En gravissant les échelons les plus hauts possibles, dans les années 1940, María Reiche a redécouvert le monde. Dame Nazca (sortie en salles le 3 juillet), le premier long métrage de Damien Dorsaz, raconte l’histoire de cette femme et parle au passage de réapprendre à regarder ce qui nous entoure, de réfléchir sur notre passé et de se repositionner dans le monde en sachant combien nous pouvons être petits face à l’immensité de l’univers, de ceux qui nous ont précédés et de ceux qui viendront.
Dorsaz a visité le Pérou pour la première fois il y a 30 ans, juste après avoir terminé ses études universitaires. « C’était un voyage en solo, le premier que j’ai fait en tant qu’adulte avec l’intention de chercher d’autres vies, d’autres idées, d’autres voies », expliquait-il lors des rencontres d’Unifrance à Paris en janvier dernier.
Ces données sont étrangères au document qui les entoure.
Lemma name_sql_length (value : rstr) (field : string) (u : unit) :
  validate_name value field = Ok u -> in_range 1 256 (sql_length value) = true.
Proof.
  unfold validate_name. destruct (_ || existsb _ _) eqn:E; [done|]. intros _.
  rewrite !orb_false_iff in E. destruct E as [[[_ Hne] Hl] He]. to_prop.
  assert (sql_length value = len value /\ len value <= str_len value) as [-> Hle].
  { clear - He. unfold str_len. induction value as [|c s IH]; [done|]. cbn [existsb] in He.
    apply orb_false_iff in He as [H He]. destruct (IH He) as [IH1 IH2]. cbn [sql_length as_bytes]. rewrite Z.eqb_sym, H, IH1, len_app, len_cons.
    assert (1 <= len (utf8_char c)); [|lia].
    unfold utf8_char. repeat destruct (_ <? _); rewrite !len_cons, len_nil; lia. }
  apply in_range_iff. pose proof (len_nonneg value). unfold MAX_NAME_BYTES in Hl.
  destruct (decide (len value = 0)) as [->%len_zero|]; [done|lia].
Qed.

Lemma verify_qr_fine (lib : Libraries) (d : UnsignedQrDocument) (text payload sig_text : rstr)
    (key signature : list Z) (now : Z) :
  canonical_unsigned lib d = Ok text ->
  payload <> [] -> str_len payload <= MAX_QR_PAYLOAD_BYTES ->
  lib.(signed_from_str) payload = Ok (mkSignedQrDocument d sig_text) ->
  validate_unsigned lib d now = Ok tt ->
  lib.(base64_decode) (as_bytes d.(qr_pk)) = Some key -> 1 <= len key <= MAX_PUBLIC_KEY_BYTES ->
  lib.(is_public_key) key = true ->
  lib.(base64_decode) (as_bytes sig_text) = Some signature -> lib.(is_signature) signature = true ->
  lib.(verifies) key (as_bytes text) signature = true ->
  verify_qr lib payload now = Ok (d, key).
Proof.
  intros Hc Hp Hl Hr Hv Hk Hkl Hpk Hb Hs Hver. unfold verify_qr.
  rewrite (bool_decide_false (payload = [])) by done.
  rewrite (proj2 (Z.ltb_ge _ (str_len payload))) by done. cbn [orb].
  rewrite Hr. cbn [map_err signed_document signed_sig]. rewrite Hv, Hc, Hk. cbn [ok_or].
  rewrite (bool_decide_false (key = [])) by (intros ->; rewrite len_nil in Hkl; lia).
  rewrite (proj2 (Z.ltb_ge _ (len key))) by lia. cbn [orb]. rewrite Hpk. cbn [negb].
  rewrite Hb. cbn [ok_or]. by rewrite Hs, Hver.
Qed.

(** C32. An invitation that was issued properly is redeemed.  Let a host prepare
    the text of its input and sign it, the whole fitting into the 16384 bytes of
    a payload.  Then what the code formats by hand is JSON that reads back as
    the document, [finalize_qr] succeeds, and a listener that scans the payload
    at any time from a minute before it was issued until it expires, while the
    endpoint it carries, if any, still validates, with working storage that does
    not remember the nonce, accepts it, gets every field of the input, and
    remembers the nonce. *)
Theorem issued_invitation_is_redeemed (lib : Libraries) (input : QrInvitationInput) (d : UnsignedQrDocument)
    (text sig_text json : rstr) (signature : list Z) :
  LibraryLaws lib -> ReadingLaws lib -> input_wf input -> wf_str sig_text ->
  unsigned_document lib input = Ok d -> prepare_unsigned_qr lib input = Ok text ->
  lib.(base64_decode) (as_bytes sig_text) = Some signature -> lib.(is_signature) signature = true ->
  lib.(json_text) sig_text = Ok json ->
  lib.(is_public_key) input.(in_host_public_key_der) = true ->
  lib.(verifies) input.(in_host_public_key_der) (as_bytes text) signature = true ->
  str_len text + str_len json + 8 <= MAX_QR_PAYLOAD_BYTES ->
  exists payload, finalize_qr lib text sig_text = Ok payload
    /\ forall (s : P2Store) (now : Z) (io : faults),
       input.(in_issued_at_ms) - QR_CLOCK_SKEW_MS <= now <= input.(in_expires_at_ms) ->
       0 < now -> input.(in_expires_at_ms) <= sql_integer_max ->
       validate_connection_payload lib input.(in_connection_payload_json) now = Ok tt ->
       (forall row, s.(consumed_qr_nonces) !! input.(in_nonce) = Some row -> row.(nr_expires_at_ms) < now) ->
       (forall k, io k = None) ->
       exists s', validate_and_consume_qr lib s payload now io = (s', Ok (invitation_of lib input))
                  /\ remembers input.(in_nonce) input.(in_expires_at_ms) s'.
Proof.
  intros laws reading Hw Hsig Hd Hprep Hb Hs Hj Hpk Hver Hl.
  apply prepare_unsigned_qr_ok in Hprep as (d' & Hd' & Hv & Hc). rewrite Hd in Hd'. injection Hd' as <-.
  pose proof (len_nonneg (as_bytes json)) as Hjl. change (len (as_bytes json)) with (str_len json) in Hjl.
  pose proof (unsigned_document_wf lib input d Hw Hd) as Hdw.
  destruct (finalize_qr_ok lib d text sig_text json signature) as (front & Hf & Hfin);
    try done; [by apply unsigned_reads_back|lia|].
  eexists. split; [exact Hfin|]. rewrite Hf in Hc. pose proof (signed_reads_back lib d front sig_text json Hdw Hsig Hc Hj) as Hread.
  rewrite <- Hf in Hc. intros s now io Ht Hn0 Hmax Hconn Hledger Hio.
  destruct Hw as (Hi & He & Hkw & _).
  apply validated_invitation_of in Hd as Hval. destruct Hval as [Hval Hkey].
  unfold unsigned_document in Hd. destruct (bool_decide _ || _) eqn:Ek; [done|]. to_prop.
  injection Hd as Hd. assert (validate_unsigned lib d now = Ok tt) as Hv'.
  { apply (validate_unsigned_later lib d input.(in_issued_at_ms)); try (subst d; done).
    unfold sql_integer_max, u64_max in *. lia. }
  assert (validate_nonce d.(qr_nonce) = Ok tt) as Hnonce%nonce_sql_length.
  { unfold validate_unsigned in Hv. ok_steps Hv. by repeat match goal with u : unit |- _ => destruct u end. }
  unfold validate_and_consume_qr.
  rewrite (verify_qr_fine lib d text _ sig_text input.(in_host_public_key_der) signature now Hc); try done.
  - rewrite consume_nonce_fine; try done; [|subst d; cbn; lia|by subst d|by subst d].
    cbn [transact]. eexists. split; [by rewrite Hval|].
    eexists. subst d. cbn. rewrite lookup_insert_eq. by split.
  - by destruct front.
  - rewrite Hf, !str_len_app in Hl. rewrite !str_len_app.
    change (str_len [125]) with 1 in Hl. change (str_len (lit ",")) with 1.
    change (str_len (field_key "sig")) with 6. change (str_len (lit "}")) with 1. lia.
  - by rewrite Hkey, base64_round_trip.
  - pose proof (len_nonneg input.(in_host_public_key_der)).
    destruct (decide (len input.(in_host_public_key_der) = 0)) as [E%len_zero|]; [done|lia].
Qed.

(** ** The history *)

Lemma bytes_le_refl (a : list Z) : bytes_le a a = true.
Proof. induction a as [|x a IH]; [done|]. cbn. rewrite Z.eqb_refl, IH. apply orb_true_r. Qed.

Lemma bytes_le_total (a b : list Z) : bytes_le a b = true \/ bytes_le b a = true.
Proof.
  revert b. induction a as [|x a IH]; intros [|y b]; cbn; auto.
  destruct (IH b) as [-> | ->]; destruct (Z.lt_trichotomy x y) as [H|[->|H]];
    rewrite ?Z.eqb_refl, ?(proj2 (Z.ltb_lt _ _) H), ?orb_true_r; auto.
Qed.

Lemma bytes_le_trans (a b c : list Z) :
  bytes_le a b = true -> bytes_le b c = true -> bytes_le a c = true.
Proof.
  revert b c. induction a as [|x a IH]; intros [|y b] [|z c]; cbn; try done.
  rewrite !orb_true_iff, !andb_true_iff, !Z.ltb_lt, !Z.eqb_eq.
  intros [?|[-> ?]] [?|[-> ?]]; [left; lia|left; lia|left; lia|right; eauto].
Qed.

#[export] Instance recent_before_total : Total recent_before.
Proof.
  intros a b. unfold recent_before.
  destruct (bytes_le_total (as_bytes a.1.1) (as_bytes b.1.1));
    destruct (Z.lt_trichotomy (rr_ended_at_ms a.2) (rr_ended_at_ms b.2)) as [?|[?|?]]; auto.
Qed.

#[export] Instance recent_before_trans : Transitive recent_before.
Proof.
  intros a b c. unfold recent_before. intros [H1|[H1 L1]] [H2|[H2 L2]]; [left; lia..|right].
  split; [lia|]. by eapply bytes_le_trans.
Qed.

(** Every row was written from a record that validates. *)
Definition recent_ok (table : gmap (rstr * rstr) RecentRow) : Prop :=
  map_Forall (fun key row => is_ok (read_recent (key, row)) = true) table.

Definition trusted_ok (lib : Libraries) (table : gmap rstr TrustedRow) : Prop :=
  map_Forall (fun fingerprint row => is_ok (read_trusted lib (fingerprint, row)) = true) table.

Definition store_ok (lib : Libraries) (self : P2Store) : Prop :=
  recent_ok self.(recent_sessions) /\ trusted_ok lib self.(trusted_hosts).

Lemma role_round_trip (role : RecentSessionRole) : role_parse (role_wire_name role) = Ok role.
Proof. by destruct role. Qed.

Lemma outcome_round_trip (outcome : RecentSessionOutcome) :
  outcome_parse (outcome_wire_name outcome) = Ok outcome.
Proof. by destruct outcome. Qed.

Lemma from_sql_millis_ok (value v : Z) : from_sql_millis value = Ok v <-> v = value /\ 0 <= value.
Proof.
  unfold from_sql_millis. destruct (value <? 0) eqn:E; to_prop.
  - split; [done|lia].
  - split; [by intros [= <-]|by intros [-> _]].
Qed.

(** A record reads back from the row it is written to. *)
Definition row_of (value : RecentSessionRecord) : RecentRow :=
  mkRecentRow value.(rs_session_name) value.(rs_host_name) value.(rs_host_fingerprint)
    value.(rs_started_at_ms) value.(rs_ended_at_ms) (outcome_wire_name value.(rs_outcome)).

Definition key_of (value : RecentSessionRecord) : rstr * rstr :=
  (value.(rs_session_id), role_wire_name value.(rs_role)).

Lemma read_recent_row (value : RecentSessionRecord) :
  RecentSessionRecord_validate value = Ok tt -> 0 <= value.(rs_started_at_ms) ->
  read_recent (key_of value, row_of value) = Ok value.
Proof.
  intros Hv Hs. assert (0 <= value.(rs_ended_at_ms)) as He.
  { unfold RecentSessionRecord_validate in Hv. ok_steps Hv. to_prop. lia. }
  unfold read_recent, key_of, row_of. cbn. rewrite role_round_trip, outcome_round_trip.
  rewrite (proj2 (from_sql_millis_ok _ _) (conj eq_refl Hs)), (proj2 (from_sql_millis_ok _ _) (conj eq_refl He)).
  destruct value; cbn in *. by rewrite Hv.
Qed.

Lemma read_recent_inv (key : rstr * rstr) (row : RecentRow) (value : RecentSessionRecord) :
  read_recent (key, row) = Ok value ->
  key = key_of value /\ row = row_of value /\ RecentSessionRecord_validate value = Ok tt
  /\ 0 < value.(rs_started_at_ms).
Proof.
  assert (forall t r, role_parse t = Ok r -> t = role_wire_name r) as Hrole.
  { intros t r. unfold role_parse. repeat case_bool_decide; intros [= <-]; done. }
  assert (forall t o, outcome_parse t = Ok o -> t = outcome_wire_name o) as Hout.
  { intros t o. unfold outcome_parse. repeat case_bool_decide; intros [= <-]; done. }
  destruct key as [sid role], row as [sn hn fp st en out]. unfold read_recent. cbn. intros H. ok_steps H.
  injection H as <-.
  repeat match goal with
    | E : role_parse _ = Ok _ |- _ => apply Hrole in E as ->
    | E : outcome_parse _ = Ok _ |- _ => apply Hout in E as ->
    | E : from_sql_millis _ = Ok _ |- _ => apply from_sql_millis_ok in E as [-> ?]
    | u : unit |- _ => destruct u
    end.
  match goal with E : RecentSessionRecord_validate _ = Ok _ |- _ => rename E into Hv end.
  split_and!; [done..|]. unfold RecentSessionRecord_validate in Hv. ok_steps Hv. to_prop. cbn in *. lia.
Qed.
Au cours de ce voyage, il a eu la chance de rencontrer Maria Reiche, « déjà très âgée, car elle est décédée deux ans plus tard », mais son histoire est restée gravée dans sa mémoire.
Il lui a fallu deux décennies pour avancer Dame Nazca. Elle est retournée au Pérou à plusieurs reprises, d’abord avec l’idée de réaliser un documentaire sur elle et Nazca. Elle a filmé les archives, les Lignes, le désert… « Mais je manquais d’émotion et j’ai réalisé qu’il fallait que ce soit une fiction pour pouvoir transmettre au public l’énergie et la force de sa vie, et aussi avoir l’occasion d’exprimer à travers elle des problématiques plus intimes, des questions métaphysiques… J’ai voulu faire voyager le public main dans la main avec cette femme qui a trouvé le lien avec le monde, entre le passé et le présent », poursuit Dorsaz.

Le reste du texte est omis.